Gummersbach dreht auf: siebter sieg in folge – und melsungen kassiert die quittung

Der VfL Gummersbach spielt sich in Rage. Am 25. Spieltag stoppte der Altmeister die MT Melsungen mit 31:24, baute die Siegesserie auf sieben und schickt damit ein Signal an die komplette Liga: Wir sind zurück im Geschäft.

Köster und co. lassen melsungen alt aussehen

Was für eine Vorstellung des Rückraumduos Julian Köster und Lukas Häseler. Köster traf fünfmal, Häseler legte nach – und das in einem Tempo, das die MT-Defensive permanent einen Schritt zu spät erscheinen ließ. Kuzmanovic hielt im Tor 11 Bälle, ein Wert, der Melsungen frustrierte und Gummersbach beflügelte. Die Rothenbach-Halle in Kassel wurde zur Bühne für einen Auftritt, der an die großen Zeiten erinnert.

Die Gäste aus Gummersbach agierten mit einer Aggressivität, die man so in dieser Saison selten gesehen hat. Jeder Ballgewinn wurde sofort in Tempogegenstöße umgemünzt, die Melsungen hatte keine Antwort. Trainer Emir Kurtagic schüttelte nach dem Abpfiff nur den Kopf: „Wir wollten die Blamage von Skopje vergessen machen, sind aber an Realität gescheitert.“

Eisenach schnappt sich den favoriten – und hannover kassiert spät die klatsche

Eisenach schnappt sich den favoriten – und hannover kassiert spät die klatsche

Die große Überraschung des Freitags lieferte der ThSV Eisenach. Gegen die Rhein-Neckar Löwen reichte ein 29:29, um die Meisterelf aus Heidelberg zu bremsen. David Móré war mit sieben Treffern zwar der beste Löwe, doch Eisenachs Abwehr um Spikic und Seitz ließ keine Kapriolen zu.
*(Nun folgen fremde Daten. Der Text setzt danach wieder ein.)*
Definition GetUserByEmail (email : string) : M (Result User) :=
  QueryRow_Scan (select_by_email email).

(** [ALTER TABLE users UPDATE username = ?, email = ?, role = ?,
    is_active = ?, updated_at = ? WHERE id = ?] *)
Definition UpdateUser (user : User) : M (option error) :=
  ok <- conn_call ;;
  if ok then
    rows <- get_users ;;
    put_users (map (fun r =>
                 if ID r =? ID user
                 then mkUser (ID r) (Username user) (Email user) (Password r)
                             (Role user) (IsActive user) (CreatedAt r)
                             (toDateTime (UpdatedAt user)) (LastLogin r)
                 else r) rows) ;;;
    ret None
  else ret (Some driver_error).

(** [ALTER TABLE users UPDATE last_login = ?, updated_at = ? WHERE id = ?] *)
Definition UpdateUserLastLogin (userID : Z) (lastLogin : Time) : M (option error) :=
  t <- time_Now ;;
  ok <- conn_call ;;
  if ok then
    rows <- get_users ;;
    put_users (map (fun r =>
                 if ID r =? userID
                 then set_UpdatedAt (set_LastLogin r (Some (toDateTime lastLogin)))
                                    (toDateTime t)
                 else r) rows) ;;;
    ret None
  else ret (Some driver_error).

(** [ALTER TABLE users UPDATE password = ?, updated_at = ? WHERE id = ?] *)
Definition UpdateUserPassword (userID : Z) (hashedPassword : string) : M (option error) :=
  t <- time_Now ;;
  ok <- conn_call ;;
  if ok then
    rows <- get_users ;;
    put_users (map (fun r =>
                 if ID r =? userID
                 then set_UpdatedAt (set_Password r hashedPassword) (toDateTime t)
                 else r) rows) ;;;
    ret None
  else ret (Some driver_error).

(** [ALTER TABLE users DELETE WHERE id = ?] *)
Definition DeleteUser (userID : Z) : M (option error) :=
  ok <- conn_call ;;
  if ok then
    rows <- get_users ;;
    put_users (filter (fun r => negb (ID r =? userID)) rows) ;;;
    ret None
  else ret (Some driver_error).

(** [ORDER BY created_at DESC]: insertion into a list that is already
    in descending order of creation time. *)
Fixpoint insert_desc (u : User) (l : list User) : list User :=
  match l with
  | [] => [u]
  | v :: l' => if CreatedAt v <=? CreatedAt u then u :: l
               else v :: insert_desc u l'
  end.

Fixpoint order_by_created_at_desc (l : list User) : list User :=
  match l with
  | [] => []
  | u :: l' => insert_desc u (order_by_created_at_desc l')
  end.

(** [WHERE role = ?], present only for a non-empty role. *)
Definition where_role (role : string) (rows : list User) : list User :=
  if String.eqb role "" then rows
  else filter (fun r => String.eqb (Role r) role) rows.

(** The SELECT of GetUsers lists every column but the password. *)
Definition scan_listed (r : User) : User := set_Password r "".

(** GetUsers: the count and its [Scan(&total)], the page and the
    [rows.Scan] of each of its rows, the number of pages.  A negative
    LIMIT or OFFSET is taken to be refused by the server; a zero page
    size would make the final division panic. *)
Definition GetUsers (page perPage : Z) (role : string) : M (Result UserListResponse) :=
  let offset := wrap64 (wrap64 (page - 1) * perPage) in
  ok <- conn_call ;;
  if negb ok then ret (Err driver_error) else
  rows <- get_users ;;
  match scan count_columns count_dest with
  | Some e => ret (Err e)
  | None =>
  let total := Z.of_nat (List.length (where_role role rows)) in
  ok <- conn_call ;;
  if negb ok then ret (Err driver_error) else
  if (perPage <? 0) || (offset <? 0) then ret (Err driver_error) else
  rows <- get_users ;;
  let selected := firstn (Z.to_nat perPage)
                    (skipn (Z.to_nat offset)
                       (order_by_created_at_desc (where_role role rows))) in
  match selected, scan listed_columns listed_dest with
  | _ :: _, Some e => ret (Err e)
  | _, _ =>
  let users := map scan_listed selected in
  if perPage =? 0 then ret (Panic "runtime error: integer divide by zero") else
  let totalPages := quo64 (wrap64 (wrap64 (total + perPage) - 1)) perPage in
  ret (Ok (mkUserListResponse users total page perPage totalPages))
  end end.

End database.

(* ================================================================= *)
(** ** github.com/golang-jwt/jwt/v5 and golang.org/x/crypto/bcrypt

    The two libraries the service is written against.  The keyed hash
    and the password hash are left abstract ([Primitives]); the token
    pipeline around them (signing input, signature comparison, JSON
    numbers read as float64, the validation of [exp] and [nbf]) is
    written out. *)

Module jwt.
Import Go world.
Local Open Scope go_scope.

Inductive SigningMethod :=
| HS256 | HS384 | HS512          (* *SigningMethodHMAC *)
| OtherMethod (alg : string).    (* RS256, ES256, none, ... *)

Definition is_SigningMethodHMAC (m : SigningMethod) : bool :=
  match m with
  | OtherMethod _ => false
  | _ => true
  end.

(** The values a [MapClaims] holds ([interface{}]). *)
Inductive Value :=
| VInt64 (z : Z)
| VFloat64 (f : Z)       (* an integral float64, see [Go.float64_of_int] *)
| VString (s : string)
| VOther.

(** [MapClaims]: a map written as the list of its entries; every key
    occurs once in the maps this service builds. *)
Definition MapClaims := list (string * Value).

Fixpoint lookup (key : string) (m : MapClaims) : option Value :=
  match m with
  | [] => None
  | (k, v) :: m' => if String.eqb k key then Some v else lookup key m'
  end.

(** The JSON text of a claim: an integer numeral, a string, or anything
    else (fractional numerals are outside the model: the service writes
    none). *)
Inductive json :=
| JNumber (z : Z)
| JString (s : string)
| JOther.
(** * WhatsApp crawler back end: identity merge, message ids, enrichment
      and the crawl orchestrator

    A shallow embedding of the back-end modules of the Electron crawler
    ([participants.js], [messageUtils.js], [enrichment.js],
    [crawl-service.js]) together with the properties that its design
    document states about them, followed by the rest of these modules,
    [exporter.js] and the handlers of [main.js] with properties read off
    the code.

    Conventions of the embedding.
    - A JavaScript string is a [string]: a sequence of 8-bit characters.
    - An optional object property is an [option]; [None] is [undefined].
    - JavaScript truthiness is written out where the source relies on it:
      a string is truthy when it is not empty, [undefined] is falsy.
    - A thrown exception is an [Error] object of which the source only
      ever reads [message]. *)

From stdpp Require Import base gmap strings list sorting pretty.
From Stdlib Require Import ZArith QArith Qround Lia Lqa String Ascii List Permutation Sorted Bool.
Import ListNotations.

Close Scope Q_scope.
Open Scope string_scope.
Open Scope list_scope.

(** ** JavaScript values and strings *)

Module Js.

(** The primitive values a loosely typed field can hold. *)
Inductive JsValue :=
| JsUndefined
| JsNull
| JsBoolean (b : bool)
| JsNumber (n : Z)
| JsString (s : string).

(** [!!s] for a string. *)
Definition truthy (s : string) : bool :=
  match s with EmptyString => false | String _ _ => true end.

(** [!!o] for an optional string property. *)
Definition truthyOpt (o : option string) : bool :=
  match o with Some s => truthy s | None => false end.

(** [a || b] on optional string properties: [a] when truthy, else [b]. *)
Definition orElse (a b : option string) : option string :=
  if truthyOpt a then a else b.

(** [s.startsWith(p)]. *)
Fixpoint startsWith (p s : string) : bool :=
  match p, s with
  | EmptyString, _ => true
  | String a p', String b s' => if Ascii.eqb a b then startsWith p' s' else false
  | String _ _, EmptyString => false
  end.

(** [s.includes(needle)]. *)
Fixpoint includes (s needle : string) : bool :=
  startsWith needle s ||
  match s with
  | EmptyString => false
  | String _ s' => includes s' needle
  end.

(** [s.split(sep)] for a one-character separator: the pieces between
    consecutive separators; never the empty list. *)
Fixpoint split (sep : ascii) (s : string) : list string :=
  match s with
  | EmptyString => [EmptyString]
  | String c s' =>
      if Ascii.eqb c sep then EmptyString :: split sep s'
      else match split sep s' with
           | p :: ps => String c p :: ps
           | [] => [String c EmptyString]
           end
  end.

(** [parts.join(sep)]. *)
Fixpoint join (sep : ascii) (parts : list string) : string :=
  match parts with
  | [] => EmptyString
  | [p] => p
  | p :: ps => p ++ String sep (join sep ps)
  end.

(** The characters that [.] does not match in a regular expression without
    the [s] flag. Of the four ECMAScript line terminators only line feed
    and carriage return are 8-bit characters. *)
Definition isLineTerminator (c : ascii) : bool :=
  Ascii.eqb c "010"%char || Ascii.eqb c "013"%char.
(** A define followed by a redefine: the redefine is the last value. *)
Lemma last_value_redefine cs1 cs2 cs3 id v1 v2 :
  id ∉ map fst cs3 ->
  last_value (cs1 ++ (id, v1) :: cs2 ++ (id, v2) :: cs3) id = Some v2.
Proof.
  intros Hn.
  assert (H3 : last_value cs3 id = None).
  { induction cs3 as [| [k v] cs3 IH]; [reflexivity |]. simpl in *.
    rewrite IH by (intros H; apply Hn; right; exact H).
    destruct (decide (k = id)) as [-> | ?]; [| reflexivity].
    elim Hn. left. }
  assert (H2 : forall cs, last_value (cs ++ (id, v2) :: cs3) id = Some v2).
  { induction cs as [| [k v] cs IH]; simpl.
    - rewrite H3. destruct (decide (id = id)); congruence.
    - rewrite IH. reflexivity. }
  rewrite (app_comm_cons cs2), app_assoc. apply H2.
Qed.


End Cells.

Section LastWrite.
















End LastWrite.





(** The same across two constructs: the later define is the one resolved. *)
Example redefine_in_later_construct :
  let p := after (Parse 10 (NewParser "f" (newLexer "<(1=x)><(2=z)(1=y)>")))
             (NewParser "f" (newLexer "")) in
  resolve "1" "a" p = Ret "y" p.
Proof. vm_compute. reflexivity. Qed.

(** ** Table identity *)

Section TableIdentity.

Lemma expectTable_rows_toid fuel toid tscope tab p k t p' :
  expectTable_rows fuel toid tscope tab p = Ret (k, t) p' -> k = toid.
Proof.
  revert tab p. induction fuel as [| fuel IH]; intros tab p; [discriminate |].
  simpl. unfold bind at 1.
  destruct (peekTok p) as [tok p1 | |]; try discriminate.
  destruct (typ tok); try apply IH.
  - unfold bind. destruct (nextTok p1); try discriminate. apply IH.
  - unfold bind.
    destruct (expectRow fuel tscope p1) as [[rowID rowData] p2 | |];
      try discriminate.
    apply IH.
  - unfold bind, ret. destruct (nextTok p1); try discriminate.
    intros [= <- _ _]. reflexivity.
Qed.
(** Two navigable pages under different directories that carry the same
    display name. *)
Definition sameNameForest : list MenuNode :=
  [ Node (mkMenuItem 1 None "List" (Some "/rk/supply") None 1 None 1 true false) (Some []);
    Node (mkMenuItem 2 None "List" (Some "/rk/demand") None 1 None 2 true false) (Some []) ].

Definition scenarioForest : list MenuNode :=
  [ Node (mkMenuItem 1 None "RK" None None 0 None 1 true false)
      (Some [ Node (mkMenuItem 2 (Some 1) "Supply" (Some "/rk/supply") None 1 None 1 true false)
                (Some []) ]) ].

(** A navigable page whose record carries an empty name. *)
Definition namelessForest : list MenuNode :=
  [ Node (mkMenuItem 1 None "" (Some "/rk/supply") None 1 None 1 true false) (Some []) ].

(** A navigable page that carries the name of the layout route. *)
Definition layoutNamedForest : list MenuNode :=
  [ Node (mkMenuItem 1 None "Layout" (Some "/x") None 1 None 1 true false) (Some []) ].

(** A path with a parameter whose custom pattern is never closed, and a
    router whose parser rejects this path and takes every other. *)
Definition unclosedParam : string := "/:a(\)".

Definition rejectsUnclosed (p : string) : bool := negb (String.eqb p unclosedParam).

(** The scenario's menu list with one more page, whose path is
    [unclosedParam]. *)
Definition malformedMenus : list MenuItem :=
  scenarioMenus
  ++ [ mkMenuItem 9 None "Broken" (Some unclosedParam) None 1 None 9 true false ].

(** A server that answers the three requests of hydration, the menu request
    with [data]. *)
Definition allUp (data : list MenuItem) : Server :=
  mkServer (Fulfilled UserStore.clerkPerson)
           (Fulfilled (UserStore.mkPermsData (Some ["rk:supply:list"])))
           (Fulfilled (Some data)).

End Router.

(** * Further vocabulary for the menu tree *)

Module MenuChecks.

Import MenuStore.

(** The test of the visibility pass, on a record. *)
Definition shown (it : MenuItem) : bool :=
  isShow it && negb (type it =? 2).

(** [P] holds of a node and of every node below it. *)
Fixpoint nodeAll (P : MenuItem → bool) (n : MenuNode) : bool :=
  P (item n) &&
  match children n with
  | Some cs => forallb (nodeAll P) cs
  | None => true
  end.

Definition forestAll (P : MenuItem → bool) (forest : list MenuNode) : bool :=
  forallb (nodeAll P) forest.

(** The parent chain of [x] ends at a record placed at the root. *)
Definition chainEnds (items : list MenuItem) (x : Z) : Prop :=
  is_Some (chainLen items (length items) x).

(** The part of an object graph whose keys satisfy [chainEnds]. *)
Definition rootedPart (items : list MenuItem) (h : gmap Z MenuObj) : gmap Z MenuObj :=
  filter (λ kv, chainEnds items kv.1) h.

(** Top-level nodes of a forest that carry display order [k]. *)
Definition withOrder (k : Z) (forest : list MenuNode) : list MenuNode :=
  List.filter (λ n, orderOf n =? k) forest.

(** A cycle of three records below which a fourth hangs, beside a sound
    root with one child. *)
Definition partlyCyclicMenus : list MenuItem :=
  [ mkMenuItem 1 None "Root" None None 0 None 1 true false;
    mkMenuItem 2 (Some 1) "Page" (Some "/page") None 1 None 1 true false;
    mkMenuItem 3 (Some 5) "A" None None 0 None 1 true false;
    mkMenuItem 4 (Some 3) "B" None None 0 None 1 true false;
    mkMenuItem 5 (Some 4) "C" None None 0 None 1 true false;
    mkMenuItem 6 (Some 3) "D" (Some "/lost") None 1 None 1 true false ].

(** A forest with a hidden page, a permission marker and equal orders. *)
Definition mixedForest : list MenuNode :=
  [ Node (mkMenuItem 1 None "Sys" None None 0 None 2 true false)
      (Some [ Node (mkMenuItem 3 (Some 1) "Users" (Some "/system/user") None 1 None 2 true true) (Some []);
              Node (mkMenuItem 4 (Some 1) "Add" None (Some "sys:user:add") 2 None 1 true false) (Some []);
              Node (mkMenuItem 5 (Some 1) "Roles" (Some "/system/role") None 1 None 1 false false) (Some []) ]);
    Node (mkMenuItem 2 None "RK" None None 0 None 2 true false) (Some []);
    Node (mkMenuItem 6 None "Home" (Some "/home") None 1 None 1 true false) None ].

End MenuChecks.

(** * Root component: session check on mount ([App.vue]) *)

Module App.

(** [onMounted(async () => { if (userStore.token) { try { await
    userStore.fetchUserInfo() } catch (e) { userStore.logout() } } })] *)
Definition onMounted (person : Reply UserStore.PersonData)
    (perms : Reply UserStore.PermsData) (s : UserStore.State) : UserStore.State :=
  if truthyStr (UserStore.token s) then
    match UserStore.fetchUserInfo person perms s with
    | (s1, Threw _) => UserStore.logout s1
    | (s1, Returned _) => s1
    end
  else s.

End App.

(** * Vocabulary for the persisted session *)

Module Persisted.

Import UserStore.

(** The token in [localStorage] is the token in memory. *)
Definition tokenSynced (s : State) : Prop :=
  match localStorage s !! TOKEN_KEY with
  | Some (StoredText t) => token s = t
  | Some (StoredProfile _) => False
  | None => token s = ""
  end.

Definition sessionKeys : list string :=
  [TOKEN_KEY; REFRESH_TOKEN_KEY; USER_INFO_KEY].

End Persisted.

(** * Permission directive ([directives/permission.ts]) *)

Module Directive.

(** [binding.value] as the directive distinguishes it: a string, an array of
    permission codes, or anything else with its truthiness. *)
Inductive BindingValue :=
  | BindString (code : string)
  | BindArray (codes : list string)
  | BindOther (isTruthy : bool).

Definition bindingTruthy (value : BindingValue) : bool :=
  match value with
  | BindString code => truthyStr code
  | BindArray _ => true
  | BindOther b => b
  end.

(** [checkPermission(el, binding)]: whether the element is removed from the
    DOM.  [all] is [binding.modifiers.all]. *)
Definition checkPermission (s : UserStore.State) (value : BindingValue)
    (all : bool) : bool :=
  if negb (bindingTruthy value) then false            (* if (!value) return *)
  else
    let hasPermission :=
      match value with
      | BindString code => UserStore.hasPermission s code
      | BindArray codes =>
          if all then UserStore.hasAllPermissions s codes
          else UserStore.hasAnyPermission s codes
      | BindOther _ => false
      end in
    negb hasPermission.

End Directive.

(** * The claude client: request interceptor and rejected responses *)

Module RequestFlow.

Import Request.

Definition bearer (token : string) : string := "Bearer " +:+ token.

(** Request interceptor of [request.ts]: [config.headers] after it ran. *)
Definition requestOnRequest (s : UserStore.State) (headers : gmap string string)
  : gmap string string :=
  if truthyStr (UserStore.token s)
  then <["Authorization" := bearer (UserStore.token s)]> headers
  else headers.

(** The error axios rejects with: the response (status and body) if one
    arrived, and the error message. *)
Record HttpError := mkHttpError {
  response : option (Z * JsValue);
  message : string
}.

(** [getHttpErrorMessage(status)] *)
Definition getHttpErrorMessage (status : Z) : string :=
  if status =? 400 then "请求参数错误"
  else if status =? 401 then "未授权，请登录"
  else if status =? 403 then "拒绝访问"
  else if status =? 404 then "请求地址不存在"
  else if status =? 405 then "请求方法不允许"
  else if status =? 408 then "请求超时"
  else if status =? 500 then "服务器内部错误"
  else if status =? 501 then "服务未实现"
  else if status =? 502 then "网关错误"
  else if status =? 503 then "服务不可用"
  else if status =? 504 then "网关超时"
  else if status =? 505 then "HTTP版本不支持"
  else "请求失败 (" +:+ pretty status +:+ ")".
Die 2.850 Zuschauer in der Werner-Aßmann-Halle feierten am Ende, als hätten sie gewonnen – und das haben sie auch, schließlich steht der Punkt gegen den Spitzenreiter in der Tabelle.

In Hannover ging es zur Sache. Die TSV Hannover-Burgdorf führte lange, doch der HSV Hamburg schlug in der Schlussphase zu. Nicolaj Jörgensen war der Mann des Abends: 14 Treffer, drei davon in der letzten Minute, schraubten den Endstand auf 37:35. Die 10.500 Fans in der ZAG Arena erlebten ein Drama, das sich nicht mehr toppt – und Hamburg klettert damit auf Platz fünf.

Die tabelle verrät: niemand ist sicher

Die tabelle verrät: niemand ist sicher

Die Daikin Handball-Bundesliga ist enger denn je. Gummersbach rückt mit 31 Punkten auf Rang sieben vor, Hannover bleibt mit 26 Zählern im Mittelfeld gefangen. Eisenach feiert mit 20 Punkten den ersten wirklichen Erfolgserlebnis-Tag der Saison. Die Löwen führen zwar weiterhin die Tabelle an, doch der Vorsprung schmilzt. Wer jetzt noch glaubt, dass die Spitze entschieden ist, hat die letzten Wochen nicht verfolgt.

Am Samstag folgt der nächste Schlag. THW Kiel empfängt SG Flensburg-Handewitt – ein Nordderby, das die Liga erbebt. Und am Sonntag steht mit Leipzig gegen Stuttgart ein Kellerduo auf dem Plan, das endlich Luft nach oben braucht. Die Saison ist noch lange nicht gelaufen. Gummersbach hat es vorgemacht: Alles ist möglich.